(** X19: at the threshold [error] a run in which the checks return never
    writes, nor even opens, the CSV file; the JSON file, if asked for, lists
    no issue beside a summary that counts them all; the status is 0 unless
    the JSON file cannot be opened. *)
Theorem error_threshold_exports (can_open : pystr -> bool) (R : Runtime)
    (records : list Record) (all_issues : list Issue) (flag : bool)
    (outputs : Outputs) (fs : FileSystem) :
  run_all_checks R records = Ok all_issues ->
  main_with_exports can_open R
    {| severity_threshold := py "error"; fail_on_warning := flag |}
    outputs records fs
  = if opt_truthy (output_json outputs) then
      if can_open (default [] (output_json outputs)) then
        (<[default [] (output_json outputs) :=
             JsonFile (build_summary records all_issues) []]> fs, EXIT_OK)
      else (fs, EXIT_INTERNAL_ERROR)
    else (fs, EXIT_OK).
Proof.
  intros Hall. unfold main_with_exports. rewrite Hall.
  cbn [severity_threshold].
  pose proof (warning_only_filter_error all_issues
                (run_all_checks_severity R records all_issues Hall)) as Hf.
  rewrite Hf. unfold determine_exit_code. cbn [severity_threshold].
  unfold handle_exports, export_csv, export_json. cbn [nonempty_list negb].
  assert (Hcode : (if total_records (build_summary records all_issues) =? 0
                   then Ok EXIT_OK
                   else blocking ← filter_issues_by_severity [] (py "error");
                        (if nonempty_list blocking
                            && fail_on_warning
                                 {| severity_threshold := py "error";
                                    fail_on_warning := flag |}
                         then Ok EXIT_WARNING
                         else if nonempty_list blocking
                              then Ok EXIT_ISSUES_FOUND else Ok EXIT_OK))
                  = Ok EXIT_OK).
  { now destruct (_ =? 0). }
  rewrite Hcode.
  destruct (opt_truthy (output_csv outputs));
    destruct (opt_truthy (output_json outputs)); try reflexivity;
    now destruct (can_open _).
Qed.

Lemma error_threshold_exports_witness :
  let records : list Record := [∅] in
  exists all_issues,
    run_all_checks Sample.runtime records = Ok all_issues /\
    main_with_exports (fun _ => true) Sample.runtime
      {| severity_threshold := py "error"; fail_on_warning := false |}
      {| output_csv := Some (py "issues.csv"); output_json := None |}
      records ∅
    = (∅, EXIT_OK).
Proof.
  intros records.
  destruct (check_invalid_ages_total Sample.runtime records) as [ages Hages].
  { constructor; [|constructor]. intros age_raw Hdigit.
    vm_compute in Hdigit. discriminate Hdigit. }
  destruct (run_all_checks_total Sample.runtime records ages Hages)
    as [all_issues Hall].
  exists all_issues. split; [exact Hall|].
  exact (error_threshold_exports (fun _ => true) Sample.runtime records
           all_issues false
           {| output_csv := Some (py "issues.csv"); output_json := None |}
           ∅ Hall).
Defined.

Ltac issue_text H :=
  injection H as <-;
  first [ solve [constructor]
        | constructor; [|constructor];
          first [ left; eexists; split; reflexivity
                | right; split; reflexivity ] ].

(** Every rule of every validator writes its text under [reason], but for
    the first email rule. *)
Lemma validator_rules_text (R : Runtime) (v : validator) (idx : Z)
    (record : Record) (new : list Issue) :
  validator_rules R v idx record = Ok new -> Forall reason_or_issue new.
Proof.
  destruct v; cbn [validator_rules]; intros H.
  - unfold email_rules in H. split_body H; issue_text H.
  - unfold age_rules in H.
    destruct (negb (nonempty _)); [issue_text H|].
    destruct (negb (isdigit R _)); [issue_text H|].
    destruct (py_int R _) as [age|e]; [|discriminate]. simpl in H.
    destruct (_ || _); issue_text H.
  - unfold country_rules in H. destruct (negb _); issue_text H.
  - unfold signup_date_rules in H.
    destruct (negb _); [issue_text H|].
    rewrite parse_date_accepted in H. simpl in H.
    destruct (first_parse R _) as [d|]; [|issue_text H].
    destruct (date_gt _ _); issue_text H.
Qed.

(** What holds of the issues of every turn of every validator holds of the
    issues of all the checks. *)
Lemma run_all_checks_Forall (R : Runtime) (P : Issue -> Prop)
    (records : list Record) (issues : list Issue) :
  (forall v idx record new,
     validator_rules R v idx record = Ok new -> Forall P new) ->
  run_all_checks R records = Ok issues -> Forall P issues.
Proof.
  intros Hrules. unfold run_all_checks. intros H.
  destruct (check_invalid_emails records) as [emails|] eqn:He; [|discriminate].
  destruct (check_invalid_ages R records) as [ages|] eqn:Ha; [|discriminate].
  destruct (check_invalid_countries R records) as [countries|] eqn:Hc;
    [|discriminate].
  destruct (check_invalid_signup_dates R records) as [dates|] eqn:Hd;
    [|discriminate].
  injection H as <-.
  assert (Hloop : forall v all,
             for_each_record (validator_rules R v) 1 records = Ok all ->
             Forall P all).
  { intros v all Hall.
    eapply Forall_impl;
      [exact (for_each_record_Forall _ (fun _ => P) (Hrules v) _ _ _ Hall)|].
    now intros issue (j & _ & HP). }
  rewrite !Forall_app. repeat split.
  - exact (Hloop Emails _ He).
  - exact (Hloop Ages _ Ha).
  - exact (Hloop Countries _ Hc).
  - exact (Hloop SignupDates _ Hd).
Qed.

Lemma cleaned_dom (row field value reason : pyval) :
  dom (dict [("row", row); ("field", field); ("value", value);
             ("reason", reason)]%string : Issue)
  = ({[ py "row"; py "field"; py "value"; py "reason" ]} : gset pystr).
Proof.
  unfold dict. cbn [map fst snd list_to_map foldr uncurry].
  rewrite !dom_insert_L, dom_empty_L. set_solver.
Qed.

Lemma dict_get_lookup (issue : Issue) (k : string) :
  is_Some (issue !! py k) -> Some (dict_get issue k VNone) = issue !! py k.
Proof. unfold dict_get. now intros [v ->]. Qed.

(** X20: the rows of the CSV export of a run's issues have exactly the
    four columns, so the severity is dropped; row, field and value are
    those of the issue; the reason is the issue's, except for the issues of
    the first email rule (a number of [@] other than one), whose reason
    column is [None], that is, written empty. *)
Theorem cleaned_rows (R : Runtime) (records : list Record) (issues : list Issue) :
  run_all_checks R records = Ok issues ->
  Forall2
    (fun issue row : Issue =>
       csv_row_of issue row /\
       (issue !! py "issue" = None ->
        exists text, row !! py "reason" = Some (VStr text) /\
                     issue !! py "reason" = Some (VStr text)) /\
       (row !! py "reason" = Some VNone <->
        issue !! py "issue" = Some (VStr (py "missing or multiple @"))))
    issues (cleaned issues).
Proof.
  intros Hall.
  assert (Hshape : Forall (fun issue : Issue =>
                             (exists field, issue_of_field field issue) /\
                             reason_or_issue issue) issues).
  { apply (run_all_checks_Forall R _ records issues); [|exact Hall].
    intros v idx record new Hnew.
    pose proof (proj2 (validator_rules_one R v idx record new Hnew)) as Hf.
    pose proof (validator_rules_text R v idx record new Hnew) as Ht.
    rewrite Forall_forall in Hf, Ht. apply Forall_forall.
    intros issue Hin. split; [exists (validator_field v)|]; auto. }
  clear Hall. unfold cleaned.
  induction Hshape as [|issue issues [[field (Hfield & Hrow & Hvalue)] Htext] _ IH];
    cbn [map]; constructor; [|exact IH].
  assert (Hf : is_Some (issue !! py "field")) by (rewrite Hfield; eauto).
  split; [|split].
  - split; [apply cleaned_dom|].
    repeat split; try assumption;
      (etransitivity; [|now apply dict_get_lookup]); reflexivity.
  - intros Hno. destruct Htext as [(text & Hr & _)|[_ Hi]]; [|congruence].
    exists text. split; [|exact Hr].
    transitivity (Some (dict_get issue "reason" VNone)); [reflexivity|].
    unfold dict_get. now rewrite Hr.
  - transitivity (Some (dict_get issue "reason" VNone) = Some VNone);
      [reflexivity|].
    unfold dict_get.
    destruct Htext as [(text & -> & ->)|[-> ->]]; simpl; split;
      try reflexivity; discriminate.
Qed.

Lemma cleaned_rows_witness :
  let records : list Record := [dict [("email", py "bob@@x.com")]%string] in
  exists issues,
    run_all_checks Sample.runtime records = Ok issues /\
    Forall2
      (fun issue row : Issue =>
         csv_row_of issue row /\
         (issue !! py "issue" = None ->
          exists text, row !! py "reason" = Some (VStr text) /\
                       issue !! py "reason" = Some (VStr text)) /\
         (row !! py "reason" = Some VNone <->
          issue !! py "issue" = Some (VStr (py "missing or multiple @"))))
      issues (cleaned issues).
Proof.
  intros records.
  destruct (check_invalid_ages_total Sample.runtime records) as [ages Hages].
  { constructor; [|constructor]. intros age_raw Hdigit.
    vm_compute in Hdigit. discriminate Hdigit. }
  destruct (run_all_checks_total Sample.runtime records ages Hages)
    as [issues Hall].
  exists issues. split; [exact Hall|].
  exact (cleaned_rows Sample.runtime records issues Hall).
Defined.

(** ** The two date formats *)

Lemma first_alternative_some {A} (k : list reatom -> option A)
    (alts : list (list reatom)) (r : A) :
  first_alternative k alts = Some r -> exists alt, In alt alts /\ k alt = Some r.
Proof.
  induction alts as [|alt alts IH]; simpl; [discriminate|].
  destruct (k alt) as [r'|] eqn:Hk.
  - intros [= <-]. eauto.
  - intros H. destruct (IH H) as (alt' & Hin & Hk'). eauto.
Qed.

Lemma match_atoms_shape (R : Runtime) (atoms : list reatom) (s tok rest : pystr) :
  match_atoms R atoms s = Some (tok, rest) ->
  s = tok ++ rest /\ Forall2 (fun a c => atom_matches R a c = true) atoms tok.
Proof.
  revert s tok. induction atoms as [|a atoms IH]; intros s tok; simpl.
  - intros [= <- <-]. split; [reflexivity|constructor].
  - destruct s as [|c s]; [discriminate|].
    destruct (atom_matches R a c) eqn:Ha; [|discriminate].
    destruct (match_atoms R atoms s) as [[tok' rest']|] eqn:Hm; [|discriminate].
    intros [= <- <-]. destruct (IH _ _ Hm) as [-> Hall].
    split; [reflexivity|now constructor].
Qed.

(** A match of the compiled format cuts the string into one piece per
    item: the literal itself, or a token of one alternative of the
    directive. *)
Lemma regex_match_pieces (R : Runtime) (items : list fmt_item) (s : pystr)
    (groups : list (directive * pystr)) (rest : pystr) :
  regex_match R items s = Some (groups, rest) ->
  exists pieces,
    s = concat pieces ++ rest /\
    Forall2 (fun item piece =>
               match item with
               | FLit c => piece = [c]
               | FDir d =>
                   exists alt, In alt (directive_regex d) /\
                               Forall2 (fun a c => atom_matches R a c = true)
                                 alt piece
               end) items pieces.
Proof.
  revert s groups rest.
  induction items as [|item items IH]; intros s groups rest; simpl.
  - intros [= <- <-]. exists []. split; [reflexivity|constructor].
  - destruct item as [c|d].
    + destruct s as [|x s]; [discriminate|].
      destruct (N.eqb_spec x c) as [->|]; [|discriminate].
      intros H. destruct (IH _ _ _ H) as (pieces & -> & Hall).
      exists ([c] :: pieces). split; [reflexivity|now constructor].
    + intros H. apply first_alternative_some in H as (alt & Hin & H).
      destruct (match_atoms R alt s) as [[tok rest1]|] eqn:Hm; [|discriminate].
      destruct (regex_match R items rest1) as [[groups' rest']|] eqn:Hr;
        [|discriminate].
      injection H as <- <-.
      destruct (match_atoms_shape R _ _ _ _ Hm) as [-> Htok].
      destruct (IH _ _ _ Hr) as (pieces & -> & Hall).
      exists (tok :: pieces). split; [simpl; now rewrite app_assoc|].
      constructor; [|exact Hall]. eauto.
Qed.

(** No token of a directive holds a slash, and a token is as long as its
    alternative: one or two characters for a day or a month, four for
    [%Y], two for [%y]. *)
Lemma directive_token (R : Runtime) (d : directive) (alt : list reatom)
    (tok : pystr) :
  In alt (directive_regex d) ->
  Forall2 (fun a c => atom_matches R a c = true) alt tok ->
  (chr "/" ∉ tok) /\
  match d with
  | Dir_Y => length tok = 4%nat
  | Dir_y => length tok = 2%nat
  | Dir_d | Dir_m => (1 <= length tok <= 2)%nat
  end.
Proof.
  intros Hin Htok. split.
  - assert (Hno : forallb (forallb (fun a => negb (atom_matches R a (chr "/"))))
                    (directive_regex d) = true) by (now destruct d).
    rewrite forallb_forall in Hno. specialize (Hno alt Hin).
    rewrite forallb_forall in Hno.
    intros Hslash. clear Hin.
    induction Htok as [|a c alt tok Hac _ IH].
    + now apply not_elem_of_nil in Hslash.
    + apply elem_of_cons in Hslash as [<-|Hslash].
      * specialize (Hno a (or_introl eq_refl)). now rewrite Hac in Hno.
      * apply IH; [|exact Hslash]. intros a' Ha'. apply Hno. now right.
  - apply Forall2_length in Htok. rewrite <- Htok.
    destruct d; simpl in Hin; intuition subst; simpl; lia.
Qed.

● About this exercise: List each line of the entries that holds the string "eauto".

● Solved problem:
  assert (Hf : is_Some (issue !! py "field")) by (rewrite Hfield; eauto).
  - intros [= <-]. eauto.
  - intros H. destruct (IH H) as (alt' & Hin & Hk'). eauto.
      constructor; [|exact Hall]. eauto.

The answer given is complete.